A Operação Lava Jato entra em uma nova etapa com a autorização do STF (Supremo Tribunal Federal) para a abertura de 21 inquéritos para investigar políticos e outros possíveis envolvidos no esquema de corrupção na Petrobras. Agora, o procurador-geral da República, Rodrigo Janot, poderá juntar mais provas, que podem levar à acusação formal dos nomes citados.
O ministro Teori Zavascki, relator do caso no Supremo, também removeu o segredo de Justiça da investigação, que levou à divulgação da lista dos nomes citados na operação. Ele também aceitou seis pedidos de arquivamento feitos pela PGR (Procuradoria-Geral da República).
Agora, conforme explica reportagem do G1, os próximos passos da Lava Jato serão os seguintes:
– O procurador Rodrigo Janot pediu ao Supremo autorização para abrir 28 inquéritos referentes a 54 pessoas. Ele fez o pedido porque entendeu que ainda são necessárias mais provas antes de apresentar denúncia ao Supremo, acusando os envolvidos. Janot também pediu o fim do segredo de Justiça.

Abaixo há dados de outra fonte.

(* ===== verification/EptSpec.v ===== *)
(** * The contract of the EPT memory map

    What every operation of [ept/mmap.h] does to the mapping of every guest
    address, and what holds after any sequence of operations. *)
From S2P Require Import Prelude Bits EptEntry Buddy BuddyTree BuddySpec PageSource EptMmap EptTables EptProofs.
From S2P Require Import ObjAlloc MemMgr MemMgrProofs Malloc.

Section Constructor.
Context {A : Type} `{PageSourceLaws A}.
Local Open Scope vmm_scope.

(** A map with only its root table. *)
Lemma root_only pv root h : h = {[ root := zero_page ]} ->
  tables_ok pv root h /\ forall va, walk pv root h va = None.
Proof.
  intros ->. assert (forall v j e, entry_at {[root := zero_page]} v j = Some e -> v = root /\ e = 0) as He.
  { intros v j e. unfold entry_at. destruct (0 <=? j); [|done].
    destruct (decide (v = root)) as [->|].
    - rewrite lookup_singleton_eq. cbn [mbind option_bind]. unfold zero_page. intros Hj. split; [done|].
      by apply lookup_replicate_1 in Hj as [-> _].
    - by rewrite lookup_singleton_ne by done. }
  assert (forall p v, tbl pv root {[root := zero_page]} p = Some v -> p = [] /\ v = root) as Ht.
  { intros [|i p] v; cbn [tbl]; [by intros [= <-]|]. destruct (tbl _ _ _ p) as [w|]; [cbn [mbind option_bind]|done].
    unfold child. destruct (entry_at _ w i) as [e|] eqn:E; [|done]. destruct (He _ _ _ E) as [_ ->]. done. }
  split; [split|].
  - intros p v [-> ->]%Ht. exists zero_page. rewrite lookup_singleton_eq.
    split_and!; [done|apply length_replicate|]. apply Forall_replicate. unfold u64. lia.
  - intros p v i e _ [_ ->]%He. done.
  - by intros p q v [-> _]%Ht [-> _]%Ht.
  - intros v t [<- _]%lookup_singleton_Some. by exists [].
  - intros va. unfold walk. cbn [walk_at]. destruct (entry_at _ root _) as [e|] eqn:E; [|done].
    destruct (He _ _ _ E) as [_ ->]. done.
Qed.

– Nesta sexta-feira (6), o ministro Teori Zavascki, relator do caso no STF, autorizou a abertura de 21 inquéritos e retirou o segredo de Justiça.
– Com a autorização, o procurador-geral pode começar a juntar provas. Ele pode pedir, por exemplo, novos depoimentos, quebras de sigilos (fiscal, telefônico, bancário), interceptações telefônicas, apreensão de documentos etc. Cada um desses atos necessita de autorização do ministro relator.
– Concluído o inquérito, se o procurador-geral entender que há um conjunto de provas suficiente, ele formalizará a acusação contra o político, apresentando uma denúncia ao STF.
– Após apresentação da denúncia, o ministro relator notificará os advogados dos acusados para que apresentem em 15 dias uma defesa preliminar.
– Após a manifestação dos advogados, o Supremo decidirá se aceita a denúncia.
– Se a denúncia for aceita, será aberta uma ação penal, e o acusado se torna réu. A partir daí, o ministro relator conduz o processo – ele poderá pedir para ouvir réus e testemunhas, fazer questionamentos, coletar novas provas, entre outros procedimentos. Nessa etapa, os advogados também se manifestam, apresentando elementos para contestar as acusações. Ao final do processo, o ministro redige um relatório para ser levado a julgamento.
– Em votação, os ministros do Supremo analisam o relatório e decidem se o réu é inocente ou culpado. Em caso de condenação, determinam penas, multas e ressarcimento aos cofres públicos.